Winning and losing…what?

I’ve agreed to review this new book, Co-illusion: Dispatches from the End of Communication (MIT, 2020), for Source Magazine, a journal of contemporary photography. It’s a very short review — just 300 words — but I’m having trouble. The book describes the author’s experience of a change in the way Americans speak, write and photograph political news, that is, they way they represent and share the nation’s political life. The very dark conclusion is that we no longer have a shared political life, that words and images have become so detached from any reference, so arbitrary and malleable, that it is no longer possible to have any meaningful exchange of perspectives. “The coming campaign…” he writes in a dispatch dated three months before the US presidential election of 2016, “is not going to be about competing policy proposals and plans, but about the nature of Reality.”  

The first half of the book book is in the author’s own voice — informed, articulate, observant — and ultimately frightened. The second half — after the election — is taken over by the voices from the other side, Trump himself, his staff and supporters.
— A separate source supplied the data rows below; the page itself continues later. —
Lemma chunks_from_joined limit cnt cur content :
  joined (chunks_from limit cnt cur content)
  = string_of_list_ascii (rev cur ++ content).
Proof.
  revert cnt cur. induction content as [|c content IH]; intros cnt cur.
  - cbn [chunks_from]. rewrite app_nil_r.
    destruct cur as [|x cur]; [reflexivity |].
    cbn [joined fold_right]. apply append_empty_r.
  - cbn [chunks_from]. destruct (cnt =? limit)%nat.
    + cbn [joined fold_right]. fold (joined (chunks_from limit 1 [c] content)).
      rewrite IH. cbn [rev app].
      rewrite (string_of_list_ascii_app (rev cur) (c :: content)). reflexivity.
    + rewrite IH. cbn [rev]. rewrite <- app_assoc. reflexivity.
Qed.

Lemma chunks_from_sizes limit cnt cur content :
  (1 <= limit)%nat -> cnt = length cur -> (cnt <= limit)%nat ->
  Forall (fun chunk => (1 <= String.length chunk <= limit)%nat)
    (chunks_from limit cnt cur content).
Proof.
  intros Hlimit. revert cnt cur. induction content as [|c content IH]; intros cnt cur Hcnt Hle.
  - cbn [chunks_from]. destruct cur as [|x cur]; constructor; [| constructor].
    rewrite length_string_of_list_ascii, length_rev. simpl in *. lia.
  - cbn [chunks_from]. destruct (Nat.eqb_spec cnt limit) as [-> | Hne].
    + constructor.
      * rewrite length_string_of_list_ascii, length_rev. lia.
      * apply IH; simpl; lia.
    + apply IH; simpl; lia.
Qed.

(** Every chunk but the last is full. *)
Lemma chunks_from_full limit cnt cur content front chunk :
  cnt = length cur ->
  chunks_from limit cnt cur content = (front ++ [chunk])%list ->
  Forall (fun c => String.length c = limit) front.
Proof.
  revert cnt cur front. induction content as [|c content IH]; intros cnt cur front Hcnt Heq.
  - cbn [chunks_from] in Heq. destruct cur as [|x cur].
    + destruct front; discriminate.
    + destruct front as [|f front]; [constructor |].
      destruct front; discriminate.
  - cbn [chunks_from] in Heq. destruct (Nat.eqb_spec cnt limit) as [-> | Hne].
    + destruct front as [|f front]; [constructor |].
      injection Heq as <- Heq. constructor.
      * rewrite length_string_of_list_ascii, length_rev. symmetry. exact Hcnt.
      * eapply (IH 1%nat [c]); [reflexivity | exact Heq].
    + eapply (IH (S cnt) (c :: cur)); [simpl; lia | exact Heq].
Qed.

(** X1. The chunks of a message that is not empty, put end to end, are the
    message; each chunk holds between 1 and 1900 characters and each one but
    the last holds 1900. *)
Theorem X1_chunks_partition_content (content : string) :
  content <> "" ->
  joined (chunks_of content) = content
  /\ Forall (fun chunk => (1 <= String.length chunk <= 1900)%nat) (chunks_of content)
  /\ (forall front chunk,
        chunks_of content = (front ++ [chunk])%list ->
        Forall (fun c => String.length c = 1900%nat) front).
Proof.
  intros Hne. unfold chunks_of.
  pose proof (chunks_from_joined DISCORD_CONTENT_LIMIT 0 [] (list_ascii_of_string content))
    as Hj.
  cbn [rev app] in Hj. rewrite string_of_list_ascii_of_string in Hj.
  pose proof (chunks_from_sizes DISCORD_CONTENT_LIMIT 0 [] (list_ascii_of_string content))
    as Hs.
  destruct (chunks_from DISCORD_CONTENT_LIMIT 0 [] (list_ascii_of_string content))
    as [|c cs] eqn:Hc.
  - cbn in Hj. congruence.
  - split; [exact Hj |]. split.
    + apply Hs; unfold DISCORD_CONTENT_LIMIT; simpl; lia.
    + intros front chunk Heq. rewrite <- Hc in Heq.
      eapply (chunks_from_full DISCORD_CONTENT_LIMIT 0 []); [reflexivity | exact Heq].
Qed.

Lemma X1_witness :
  joined (chunks_of "No alerts this run.") = "No alerts this run."
  /\ Forall (fun chunk => (1 <= String.length chunk <= 1900)%nat)
       (chunks_of "No alerts this run.")
  /\ (forall front chunk,
        chunks_of "No alerts this run." = (front ++ [chunk])%list ->
        Forall (fun c => String.length c = 1900%nat) front).
Proof. apply (X1_chunks_partition_content "No alerts this run."). discriminate. Defined.

(** ** The trace of a delivery *)

Lemma chunks_of_joined content : content <> "" -> joined (chunks_of content) = content.
Proof.
  intros Hne. unfold chunks_of.
  pose proof (chunks_from_joined DISCORD_CONTENT_LIMIT 0 [] (list_ascii_of_string content))
    as Hj.
  cbn [rev app] in Hj. rewrite string_of_list_ascii_of_string in Hj.
  destruct (chunks_from DISCORD_CONTENT_LIMIT 0 [] (list_ascii_of_string content));
    [cbn in Hj; congruence | exact Hj].
Qed.

Lemma post_chunks_trace server chunks : forall k trace,
  post_chunks server chunks k trace
  = let '(r, k', t) := post_chunks server chunks k [] in (r, k', (trace ++ t)%list).
Proof.
  induction chunks as [|chunk chunks IH]; intros k trace.
  - cbn [post_chunks]. rewrite app_nil_r. reflexivity.
  - cbn [post_chunks app].
    destruct (server k) as [| code reason body json |].
    + rewrite (IH (S k) (trace ++ [Ev_post chunk])%list), (IH (S k) [Ev_post chunk]).
      destruct (post_chunks server chunks (S k) []) as [[r k'] t].
      rewrite <- app_assoc. reflexivity.
    + destruct (code =? 429).
      * destruct (server (S k)).
        -- rewrite (IH (S (S k)) ((trace ++ [Ev_post chunk]) ++ _)%list),
             (IH (S (S k)) (_ :: _)).
           destruct (post_chunks server chunks (S (S k)) []) as [[r k'] t].
           rewrite <- !app_assoc. reflexivity.
        -- rewrite <- app_assoc. reflexivity.
        -- rewrite <- app_assoc. reflexivity.
      * rewrite <- app_assoc. reflexivity.
    + reflexivity.
Qed.

Lemma posted_app t1 t2 : posted (t1 ++ t2) = (posted t1 ++ posted t2)%list.
Proof.
  induction t1 as [|e t1 IH]; [reflexivity |].
  destruct e; simpl; rewrite IH; reflexivity.
Qed.

Lemma slept_app t1 t2 : slept (t1 ++ t2) = (slept t1 ++ slept t2)%list.
Proof.
  induction t1 as [|e t1 IH]; [reflexivity |].
  destruct e; simpl; rewrite IH; reflexivity.
Qed.

Lemma posted_map_post chunks : posted (map Ev_post chunks) = chunks.
Proof. induction chunks as [|c chunks IH]; simpl; [reflexivity | rewrite IH; reflexivity]. Qed.

Lemma post_chunks_steady server chunks : forall k trace,
  (forall i, server i = Resp_ok) ->
  post_chunks server chunks k trace
  = (Ok tt, (k + length chunks)%nat, (trace ++ map Ev_post chunks)%list).
Proof.
  induction chunks as [|chunk chunks IH]; intros k trace Hs.
  - cbn [post_chunks length map]. rewrite app_nil_r, Nat.add_0_r. reflexivity.
  - cbn [post_chunks]. rewrite Hs, (IH _ _ Hs). cbn [length map].
    rewrite <- app_assoc. f_equal. f_equal. lia.
Qed.

(** X2. When the server accepts every request, [discord_post] makes one
    request per chunk, posts the chunks in order with no sleep and no print,
    and returns normally; what it posted, put end to end, is the message
    when that is not empty. *)
Theorem X2_steady_delivery server content :
  (forall i, server i = Resp_ok) ->
  discord_post server content
  = (Ok tt, length (chunks_of content), map Ev_post (chunks_of content))
  /\ (content <> "" ->
      joined (posted (snd (discord_post server content))) = content).
Proof.
  intros Hs. unfold discord_post.
  rewrite (post_chunks_steady server (chunks_of content) 0 [] Hs).
  split; [reflexivity |].
  intros Hne. cbn [snd app]. rewrite posted_map_post.
  apply chunks_of_joined. exact Hne.
Qed.

Lemma X2_witness :
  discord_post steady_server long_report
  = (Ok tt, length (chunks_of long_report), map Ev_post (chunks_of long_report))
  /\ (long_report <> "" ->
      joined (posted (snd (discord_post steady_server long_report))) = long_report).
Proof. apply (X2_steady_delivery steady_server long_report). intros i. reflexivity. Defined.

Lemma post_chunks_bounds server chunks : forall k,
  let '(_, k', t) := post_chunks server chunks k [] in
  (k + length (posted t) = k')%nat
  /\ (length (posted t) <= 2 * length chunks)%nat
  /\ (length (slept t) <= length chunks)%nat
  /\ Forall (fun seconds => 1 <= seconds) (slept t).
Proof.
  induction chunks as [|chunk chunks IH]; intros k.
  - cbn. repeat split; try lia. constructor.
  - cbn [post_chunks app].
    destruct (server k) as [| code reason body json |].
    + rewrite post_chunks_trace. specialize (IH (S k)).
      destruct (post_chunks server chunks (S k) []) as [[r k'] t].
      rewrite posted_app, slept_app. cbn [posted slept app length].
      destruct IH as (H1 & H2 & H3 & H4). repeat split; try lia. exact H4.
    + destruct (code =? 429).
      * destruct (server (S k)).
        -- rewrite post_chunks_trace. specialize (IH (S (S k))).
           destruct (post_chunks server chunks (S (S k)) []) as [[r k'] t].
           rewrite posted_app, slept_app. cbn [posted slept app length].
           destruct IH as (H1 & H2 & H3 & H4). repeat split; try lia.
           constructor; [apply retry_after_at_least_one | exact H4].
        -- cbn. repeat split; try lia.
           constructor; [apply retry_after_at_least_one | constructor].
        -- cbn. repeat split; try lia.
           constructor; [apply retry_after_at_least_one | constructor].
      * cbn. repeat split; try lia. constructor.
    + cbn. repeat split; try lia. constructor.
Qed.

(** X3. Whatever the server answers, [discord_post] posts once per request,
    makes at most two requests per chunk, sleeps at most once per chunk and
    never for less than one second. *)
Theorem X3_delivery_is_bounded server content :
  let '(_, requests, trace) := discord_post server content in
  length (posted trace) = requests
  /\ (requests <= 2 * length (chunks_of content))%nat
  /\ (length (slept trace) <= length (chunks_of content))%nat
  /\ Forall (fun seconds => 1 <= seconds) (slept trace).
Proof.
  unfold discord_post.
  pose proof (post_chunks_bounds server (chunks_of content) 0) as H.
  destruct (post_chunks server (chunks_of content) 0 []) as [[r k'] t].
  destruct H as (H1 & H2 & H3 & H4). repeat split; try lia. exact H4.
Qed.

Lemma post_chunks_stops server chunks : forall k j trace code reason body json,
  (forall i, (k <= i < k + j)%nat -> server i = Resp_ok) ->
  server (k + j)%nat = Resp_http_error code reason body json ->
  code <> 429 ->
  (j < length chunks)%nat ->
  post_chunks server chunks k trace
  = (Ok tt, S (k + j),
     (trace ++ map Ev_post (firstn (S j) chunks) ++ [Ev_print code reason body])%list).
Proof.
  induction chunks as [|chunk chunks IH]; intros k j trace code reason body json Hok Herr Hc Hj;
    [simpl in Hj; lia |].
  destruct j as [|j].
  - rewrite Nat.add_0_r in *.
    rewrite (post_chunks_other_failure _ _ _ _ _ _ _ _ _ Herr Hc).
    cbn [firstn map app]. rewrite <- app_assoc. reflexivity.
  - cbn [post_chunks]. rewrite (Hok k) by lia.
    rewrite (IH (S k) j _ code reason body json); try assumption.
    + cbn [firstn map app]. rewrite <- app_assoc.
      replace (S k + j)%nat with (k + S j)%nat by lia. reflexivity.
    + intros i Hi. apply Hok. lia.
    + replace (S k + j)%nat with (k + S j)%nat by lia. exact Herr.
    + simpl in Hj. lia.
Qed.

(** X4. When the server accepts the first [j] chunks and answers the next
    one with an HTTP error status other than 429, [discord_post] prints the
    error and returns normally: the chunks after that one are never posted. *)
Theorem X4_delivery_stops_at_error server content j code reason body json :
  (forall i, (i < j)%nat -> server i = Resp_ok) ->
  server j = Resp_http_error code reason body json ->
  code <> 429 ->
  (j < length (chunks_of content))%nat ->
  discord_post server content
  = (Ok tt, S j,
     (map Ev_post (firstn (S j) (chunks_of content)) ++ [Ev_print code reason body])%list).
Proof.
  intros Hok Herr Hc Hj. unfold discord_post.
  rewrite (post_chunks_stops server (chunks_of content) 0 j [] code reason body json);
    try assumption; [reflexivity |].
  intros i Hi. apply Hok. lia.
Qed.

Lemma X4_witness :
  length (chunks_of long_report) = 3%nat
  /\ discord_post closing_server long_report
     = (Ok tt, 2%nat,
        (map Ev_post (firstn 2 (chunks_of long_report))
         ++ [Ev_print 403 "Forbidden" "no access"])%list).
Proof.
  split; [vm_compute; reflexivity |].
  apply (X4_delivery_stops_at_error closing_server long_report 1 403
           "Forbidden" "no access" None).
  - intros i Hi. destruct i; [reflexivity | lia].
  - reflexivity.
  - discriminate.
  - vm_compute. lia.
Defined.

(** ** What the price index holds *)

Lemma add_item_origin name_to_price item m k p :
  add_item name_to_price item = Ok m ->
  m !! k = Some p ->
  name_to_price !! k = Some p \/ written_by [item] k p.
Proof.
  unfold add_item. intros H Hk.
  destruct item; try (injection H as <-; left; exact Hk).
  bind_inv H.
  destruct (find_name name_keys d) as [nm|] eqn:Hn, v as [q|];
    try (injection H as <-; left; exact Hk).
  injection H as <-.
  destruct (decide (Py.lower nm = k)) as [<- | Hne1].
  - rewrite lookup_insert_eq in Hk. injection Hk as ->.
    right. exists d, nm. repeat split; auto. left. reflexivity.
  - rewrite lookup_insert_ne in Hk by exact Hne1.
    destruct (decide (nm = k)) as [<- | Hne2].
    + rewrite lookup_insert_eq in Hk. injection Hk as ->.
      right. exists d, nm. repeat split; auto. left. reflexivity.
    + rewrite lookup_insert_ne in Hk by exact Hne2. left. exact Hk.
Qed.

Lemma written_by_mono items items' k p :
  (forall x, In x items -> In x items') -> written_by items k p -> written_by items' k p.
Proof. intros Hsub (d & nm & Hin & H). exists d, nm. split; [apply Hsub; exact Hin | exact H]. Qed.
There is no trace of concern for the Constitution (“it’s a nice set of guidelines, but it doesn’t apply to me.”) no respect for precedent, above all no interest in words or images being fair or accurate or graceful or persuasive.

The book is clear, careful, and beautifully written — published at one of the most respected and innovative presses anywhere. It’s clear which side it’s on, and which side we readers will almost inevitably take. And it implies that we’re losing. The winners speak “the language of Twitter — based on resentment, recrimination and revenge — and the techniques of reality TV — deflection, distraction and disinformation…” I want to think there are more than two sides, that there is some way past the impasse.